Coronavirus: près de la moitié des cas positifs cet été étaient des anciennes infections, selon une étude

Coronavirus: près de la moitié des cas positifs cet été étaient des anciennes infections, selon une étude
Belga

Il est pour la première fois prouvé que bon nombre de personnes testées positives au Covid-19 cet été n’étaient plus contagieuses. Elles portaient toujours trace d’une ancienne infection. Elles sont pourtant encore enregistrées comme nouveau cas et déclenchent encore une alerte pour le coronavirus, rapporte Het Laatste Nieuws lundi.

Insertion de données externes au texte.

(* ===== verification/Vni.v ===== *)
(** * Router VNI allocations

    Models [src/python/neutron-understack/neutron_understack/l3_router/understack_vni_db.py]
    and the table of [db/understack_vni.py].  The table is a finite map from the
    primary key (the VNI) to the row; a query is a filter over the rows in key
    order, and [session.flush()] enforces the unique constraint on [router_id].
    The values of neutron_lib's VXLAN bounds, the database's place for NULL in an
    ascending [ORDER BY] and the clock are parameters.  The operations run inside
    the caller's transaction: an operation that raises leaves no new table.
    Allocations may race: the search for a never used VNI is a plain read, so the row
    it leads to may be inserted into a table that has changed since ([insert_row]);
    the other queries lock the rows they read. *)
From S2P Require Import Prelude PyStr Ranges.
Local Open Scope Z_scope.

(** ** Errors *)

(* l3_router/understack_vni_db.py:13-14 UnderstackVNIInvalidRange *)
Definition UnderstackVNIInvalidRange (entry reason : string) : exn :=
  Exn "UnderstackVNIInvalidRange" [entry; reason].
(* l3_router/understack_vni_db.py:17-20 UnderstackVNINotInRange *)
Definition UnderstackVNINotInRange (vni : Z) (ranges : string) : exn :=
  Exn "UnderstackVNINotInRange" [pretty vni; ranges].
(* l3_router/understack_vni_db.py:23-24 UnderstackVNIInUse *)
Definition UnderstackVNIInUse (vni : Z) (router_id : string) : exn :=
  Exn "UnderstackVNIInUse" [pretty vni; router_id].
(* l3_router/understack_vni_db.py:34-35 UnderstackVNINoAvailable *)
Definition UnderstackVNINoAvailable (ranges : string) : exn :=
  Exn "UnderstackVNINoAvailable" [ranges].
(** SQLAlchemy's (oslo.db's) report of a violated unique or primary key. *)
Definition DBDuplicateEntry : exn := Exn "DBDuplicateEntry" [].

(** ** Requested values *)

(** The request's [understack_vni] attribute. *)
Inductive requested : Type :=
| NotSpecified            (** [ATTR_NOT_SPECIFIED] *)
| ReqNone
| ReqInt (z : Z)
| ReqStr (s : string).

#[export] Instance requested_eq_dec : EqDecision requested.
Proof. solve_decision. Defined.

Definition requested_str (r : requested) : string :=
  match r with
  | NotSpecified => "<neutron_lib.constants.Sentinel>"
  | ReqNone => "None"
  | ReqInt z => pretty z
  | ReqStr s => s
  end.

(* l3_router/understack_vni_db.py:27-31 UnderstackVNIRouterHasVNI *)
Definition UnderstackVNIRouterHasVNI (router_id : string) (existing_vni : Z) (r : requested) : exn :=
  Exn "UnderstackVNIRouterHasVNI" [router_id; pretty existing_vni; requested_str r].

(* l3_router/understack_vni_db.py:38-39 is_auto_vni *)
Definition is_auto_vni (vni : requested) : bool :=
  match vni with
  | NotSpecified | ReqNone => true
  | ReqInt z => z =? 0
  | ReqStr _ => false
  end.

(** [requested_vni == existing.vni]: a string is never equal to an integer. *)
Definition requested_eq (r : requested) (vni : Z) : bool :=
  match r with ReqInt z => z =? vni | _ => false end.

(** [int(requested_vni)] *)
Definition requested_int (r : requested) : res Z :=
  match r with
  | ReqInt z => Ok z
  | ReqStr s => match py_int s with Some z => Ok z | None => Err (ValueError [s]) end
  | NotSpecified | ReqNone => Err (TypeError [requested_str r])
  end.

(** ** Ranges *)

(* l3_router/understack_vni_db.py:42-43 format_vni_ranges *)
Definition format_vni_ranges (ranges : list range) : string :=
  String.concat "," (map (fun r : range => pretty r.1 +:+ ":" +:+ pretty r.2) ranges).

(* l3_router/understack_vni_db.py:85-92 _merge_ranges *)
Definition _merge_ranges (ranges : list range) : list range :=
  foldl merge_step [] (sorted_ranges ranges).

(** ** The table *)

Abbreviation time := Z.

(* db/understack_vni.py:6-28 UnderstackRouterVNIAllocation *)
Record row := Row {
  router_id : option string;
  allocated_at : time;
  released_at : option time;
}.
Abbreviation table := (gmap Z row).

(** The rows in primary key order. *)
Definition key_le (a b : Z * row) : Prop := a.1 <= b.1.
#[export] Instance key_le_dec : RelDecision key_le.
Proof. intros a b. unfold key_le. apply _. Defined.
#[export] Instance key_le_total : Total key_le.
Proof. intros a b. unfold key_le. lia. Qed.
#[export] Instance key_le_trans : Transitive key_le.
Proof. intros a b c. unfold key_le. lia. Qed.

Definition rows (tbl : table) : list (Z * row) := merge_sort key_le (map_to_list tbl).

(** The unique constraint on [router_id] (NULLs do not count). *)
(* db/understack_vni.py:22-28 UnderstackRouterVNIAllocation *)
Definition session_flush (tbl : table) : res table :=
  if decide (NoDup (omap (fun p : Z * row => p.2.(router_id)) (rows tbl)))
  then Ok tbl else Err DBDuplicateEntry.

(** [session.add] of a new row: the primary key must be free at the flush. *)
Definition session_add (tbl : table) (vni : Z) (r : row) : res table :=
  match tbl !! vni with
  | Some _ => Err DBDuplicateEntry
  | None => Ok (<[vni := r]> tbl)
  end.

Section vni.
(** neutron_lib's [MIN_VXLAN_VNI] and [MAX_VXLAN_VNI]. *)
Variables MIN_VNI MAX_VNI : Z.
(** Whether the database sorts NULL before every timestamp. *)
Variable nulls_first : bool.

(* l3_router/understack_vni_db.py:48-75 parse_vni_ranges *)
Definition parse_vni_entry (entry : string) : res range :=
  let entry := strip entry in
  if negb (truthy entry) then Err (UnderstackVNIInvalidRange entry "empty range") else
  let '(start_text, end_text) :=
    match split_once ":"%char entry with Some p => p | None => (entry, entry) end in
  match py_int start_text, py_int end_text with
  | Some start, Some end_ =>
      if end_ <? start then
        Err (UnderstackVNIInvalidRange entry "range start must be less than or equal to end")
      else if (start <? MIN_VNI) || (MAX_VNI <? end_) then
        Err (UnderstackVNIInvalidRange entry
               ("range must be within " +:+ pretty MIN_VNI +:+ ":" +:+ pretty MAX_VNI))
      else Ok (start, end_)
  | _, _ => Err (UnderstackVNIInvalidRange entry "range bounds must be integers")
  end.

(* l3_router/understack_vni_db.py:46-82 parse_vni_ranges *)
Definition parse_vni_ranges (vni_ranges : option (list string)) : res (list range) :=
  let entries := default [] vni_ranges in
  match res_map parse_vni_entry entries with
  | Err e => Err e
  | Ok [] => Err (UnderstackVNIInvalidRange (String.concat "," entries)
                    "at least one range is required")
  | Ok parsed => Ok (_merge_ranges parsed)
  end.

(** [UnderstackVniDbHelper]: the constructor's ranges and the configured ones. *)
(* l3_router/understack_vni_db.py:95-97 UnderstackVniDbHelper *)
Record helper := Helper {
  _vni_ranges : option (list string);
  conf_vni_ranges : option (list string);
}.

(* l3_router/understack_vni_db.py:99-106 UnderstackVniDbHelper.ranges *)
Definition ranges (self : helper) : res (list range) :=
  parse_vni_ranges (match self.(_vni_ranges) with
                    | Some r => Some r
                    | None => self.(conf_vni_ranges)
                    end).

(* l3_router/understack_vni_db.py:232-237 UnderstackVniDbHelper._validate_vni_in_ranges *)
Definition _validate_vni_in_ranges (vni : Z) (ranges : list range) : res unit :=
  if existsb (fun r : range => (r.1 <=? vni) && (vni <=? r.2)) ranges then Ok tt
  else Err (UnderstackVNINotInRange vni (format_vni_ranges ranges)).

(* l3_router/understack_vni_db.py:183-189 UnderstackVniDbHelper._get_router_allocation *)
Definition _get_router_allocation (tbl : table) (rid : string) : option (Z * row) :=
  head (filter (fun p : Z * row => p.2.(router_id) = Some rid) (rows tbl)).

(* l3_router/understack_vni_db.py:224-230 UnderstackVniDbHelper._range_filter *)
Definition _range_filter (ranges : list range) (vni : Z) : bool :=
  existsb (fun r : range => (r.1 <=? vni) && (vni <=? r.2)) ranges.

(** The inner loop over the allocated VNIs of one range, in order. *)
(* l3_router/understack_vni_db.py:200-208 UnderstackVniDbHelper._find_never_used_vni *)
Fixpoint scan_range (end_ candidate : Z) (vnis : list Z) : option Z :=
  match vnis with
  | [] => if candidate <=? end_ then Some candidate else None
  | vni :: rest =>
      if candidate <? vni then Some candidate else
      let candidate := if vni =? candidate then candidate + 1 else candidate in
      if end_ <? candidate
      then if candidate <=? end_ then Some candidate else None
      else scan_range end_ candidate rest
  end.

(* l3_router/understack_vni_db.py:191-209 UnderstackVniDbHelper._find_never_used_vni *)
Fixpoint _find_never_used_vni (tbl : table) (ranges : list range) : option Z :=
  match ranges with
  | [] => None
  | (start, end_) :: ranges =>
      match scan_range end_ start
              (filter (fun v => start <= v /\ v <= end_) (rows tbl).*1) with
      | Some v => Some v
      | None => _find_never_used_vni tbl ranges
      end
  end.

(** [ORDER BY released_at, vni] *)
Definition null_or_le (a b : option time) : Prop :=
  match a, b with
  | None, None => True
  | None, Some _ => nulls_first = true
  | Some _, None => nulls_first = false
  | Some x, Some y => x <= y
  end.
Definition release_le (a b : Z * row) : Prop :=
  null_or_le a.2.(released_at) b.2.(released_at) /\
  (null_or_le b.2.(released_at) a.2.(released_at) -> a.1 <= b.1).

#[local] Instance null_or_le_dec a b : Decision (null_or_le a b).
Proof. unfold null_or_le. destruct a, b; apply _. Defined.
#[local] Instance release_le_dec : RelDecision release_le.
Proof. intros a b. unfold release_le. apply _. Defined.

(* l3_router/understack_vni_db.py:211-222 UnderstackVniDbHelper._find_released_allocation *)
Definition _find_released_allocation (tbl : table) (ranges : list range) : option (Z * row) :=
  head (merge_sort release_le
    (filter (fun p : Z * row => p.2.(router_id) = None /\ _range_filter ranges p.1 = true)
       (rows tbl))).

(** A new row: [allocated_at] is the server's default [now()]. *)
Definition new_row (rid : string) (now : time) : row := Row (Some rid) now None.
(** [allocation.router_id = rid; allocation.released_at = None] *)
Definition take_row (r : row) (rid : string) : row := Row (Some rid) r.(allocated_at) None.

(* l3_router/understack_vni_db.py:141-159 UnderstackVniDbHelper._allocate_auto_vni *)
Definition _allocate_auto_vni (tbl : table) (now : time) (rid : string) (ranges : list range)
    : res (Z * table) :=
  match _find_never_used_vni tbl ranges with
  | Some v => tbl ← session_add tbl v (new_row rid now); tbl ← session_flush tbl; mret (v, tbl)
  | None =>
      match _find_released_allocation tbl ranges with
      | Some (v, r) => tbl ← session_flush (<[v := take_row r rid]> tbl); mret (v, tbl)
      | None => Err (UnderstackVNINoAvailable (format_vni_ranges ranges))
      end
  end.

Les tests utilisés en Belgique sont très sensibles et peuvent donc détecter la présence du virus jusqu’à 83 jours après l’infection. L’inconvénient est que des personnes porteuses d’éléments morts du virus et qui ne sont plus contagieuses sont aussi détectées et identifiées comme nouveau cas.

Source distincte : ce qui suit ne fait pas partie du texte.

(** ** Calls *)

Inductive neutronE : Type -> Type :=
(* plugin directory *)
| GetCorePlugin : neutronE bool
| GetTrunkPlugin : neutronE bool
| GetL3Plugin : neutronE bool
| GetFlavorsPlugin' : neutronE bool
| TypeManagerHas (method : string) : neutronE bool
(* ports *)
| GetPort (id : string) : neutronE (option port)
| PortsOnNetwork (network_id : string) (owners : option (list string)) : neutronE (list port)
| CreatePort (name network_id : string) : neutronE string
| DeletePort (id : string) : neutronE unit
| QueryUpdatePort (id : string) (fields : list (string * string)) : neutronE unit
| SessionCommit : neutronE unit
| SessionRollback : neutronE unit
| SessionClose : neutronE unit
| PortBindingsOnHost (host : string) : neutronE (list string)
| PortsOfRouter (router_id : string) : neutronE (list port_dict)
(* trunks *)
| GetTrunks : neutronE (list trunk)
| AddSubports (trunk_id port_id : string) (segmentation_id : option Z) : neutronE unit
| RemoveSubports (trunk_id port_id : string) : neutronE unit
(* segments and binding levels *)
| GetSegment (id : string) : neutronE (option segment)
| VlanSegmentsOf (network_id physnet : string) : neutronE (list segment)
| AllocateDynamicSegment (network_id network_type : string) (physnet : option string)
    : neutronE (option segment)
| ReleaseDynamicSegment (id : string) : neutronE unit
| GetBindingLevel (port_id host : string) (level : Z) : neutronE (option binding_level)
| GetBindingLevelExact (pbl : binding_level) : neutronE (option binding_level)
| CreateBindingLevel (pbl : binding_level) : neutronE unit
| DeleteBindingLevel (pbl : binding_level) : neutronE unit
| BindingLevelsOfSegment (segment_id : string) : neutronE (list binding_level)
| VlanSegmentRanges : neutronE (list (Z * Z))
(* the ML2 port context *)
| CtxAllocateDynamicSegment (network_type physnet : string) : neutronE segment
| ContinueBinding (segment_id : string) (next_segments : list segment) : neutronE unit
| SetBinding (segment_id vif_type status : string) : neutronE unit
(* agents and Ironic *)
| GatewayAgents : neutronE (list agent)
| NewIronicClient : neutronE unit
| IronicGetNode (name_or_id : string) : neutronE (option ironic_node)
(* Undersync *)
| HttpPost (url : string) : neutronE Z
(* OVN *)
| OrderedMechDrivers : neutronE (list (string * nat))
| CreateLswitchPort (lport_name lswitch_name : string) (tag : option Z) (network_name : option string)
    : neutronE nat
| DeleteLswitchPort (lport_name lswitch_name : string) : neutronE nat
| OvnTransaction (cmds : list nat) : neutronE unit
| LookupHCG (name : string) : neutronE (option ha_chassis_group)
| ListHaChassis : neutronE (list string)
| LookupChassis (name : string) : neutronE bool
| NbTransactionBegin : neutronE unit
| NbTransactionCommit : neutronE unit
| NbTransactionAbort : neutronE unit
| SyncNetworkHCG (network_id router_id : string) (chassis_prio : list (string * Z)) : neutronE string
| LookupLogicalRouter (name : string) : neutronE (option (gmap string string))
| LookupLogicalRouterPort (name : string) : neutronE bool
| SetLrpHCG (lrp_name hcg : string) : neutronE unit
(* L3, flavors, subnets *)
| GetRouter (id : string) : neutronE router
| GetFlavorId (id : string) : neutronE string
| GetFlavorNextProviders (flavor_id : string) : neutronE (list string)
| GetSubnet (id : string) : neutronE subnet
| GetSubnetPoolScope (id : string) : neutronE (option string).

(** The calls that change Neutron, OVN or a switch. *)
Definition writes {R} (op : neutronE R) : bool :=
  match op with
  | CreatePort _ _ | DeletePort _ | QueryUpdatePort _ _ | SessionCommit
  | AddSubports _ _ _ | RemoveSubports _ _
  | AllocateDynamicSegment _ _ _ | ReleaseDynamicSegment _
  | CreateBindingLevel _ | DeleteBindingLevel _
  | CtxAllocateDynamicSegment _ _ | ContinueBinding _ _ | SetBinding _ _ _
  | HttpPost _ | CreateLswitchPort _ _ _ _ | DeleteLswitchPort _ _ | OvnTransaction _
  | NbTransactionCommit | SyncNetworkHCG _ _ _ | SetLrpHCG _ _ => true
  | _ => false
  end.

Definition is_write (ev : event neutronE) : bool := match ev with Ev op _ => writes op end.

Abbreviation N := (prog globals neutronE).

Section utils.
Variable CONF : conf.

(** ** Ports *)

(* neutron_understack/utils.py:29-34 fetch_port_object *)
Definition fetch_port_object (port_id : string) : N port :=
  p ← call (GetPort port_id);
  match p with
  | None => Raise (ValueError [port_id])
  | Some p => mret p
  end.

(* neutron_understack/utils.py:37-56 create_neutron_port_for_segment *)
Definition create_neutron_port_for_segment (seg : segment) (context : port_context) : N string :=
  core_plugin ← call GetCorePlugin;
  if negb core_plugin then Raise (PlainException ["Unable to retrieve core_plugin."]) else
  call (CreatePort ("uplink-" +:+ seg.(segment_id)) context.(current).(pd_network_id)).

(* neutron_understack/utils.py:104-108 fetch_trunk_plugin *)
Definition fetch_trunk_plugin : N unit :=
  trunk_plugin ← call GetTrunkPlugin;
  if negb trunk_plugin then Raise (PlainException ["unable to obtain trunk plugin"]) else mret tt.

(* neutron_understack/utils.py:59-73 remove_subport_from_trunk *)
Definition remove_subport_from_trunk (trunk_id subport_id : string) : N unit :=
  _ ← fetch_trunk_plugin;
  call (RemoveSubports trunk_id subport_id).

(** [with get_admin_session() as session: body]: commit on success, roll back and
    re-raise on an exception, close in any case. *)
(* neutron_understack/utils.py:76-86 get_admin_session *)
Definition with_admin_session (body : N unit) : N unit :=
  let closing (p : N unit) : N unit :=
    _ ← try_except p (fun e => _ ← call SessionClose; Raise e);
    call SessionClose in
  closing (try_except (_ ← body; call SessionCommit)
             (fun e => _ ← call SessionRollback; Raise e)).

Si cela ne concernait qu’une petite minorité du nombre total de tests positifs, l’impact serait faible. Cependant, il semble que cela concerne de très nombreux cas détectés l’été dernier. Le quotidien a pu consulter les résultats de l’un des plus grands laboratoires du pays, à Roulers, et a constaté qu’en juin, juillet et août, près de la moitié des cas positifs étaient en fait des personnes atteintes d’une ancienne infection.

Le même schéma aurait été observé à Gand, à Bruges et dans quinze autres régions. Il n’y a qu’à Anvers qu’il y aurait eu beaucoup de nouvelles infections.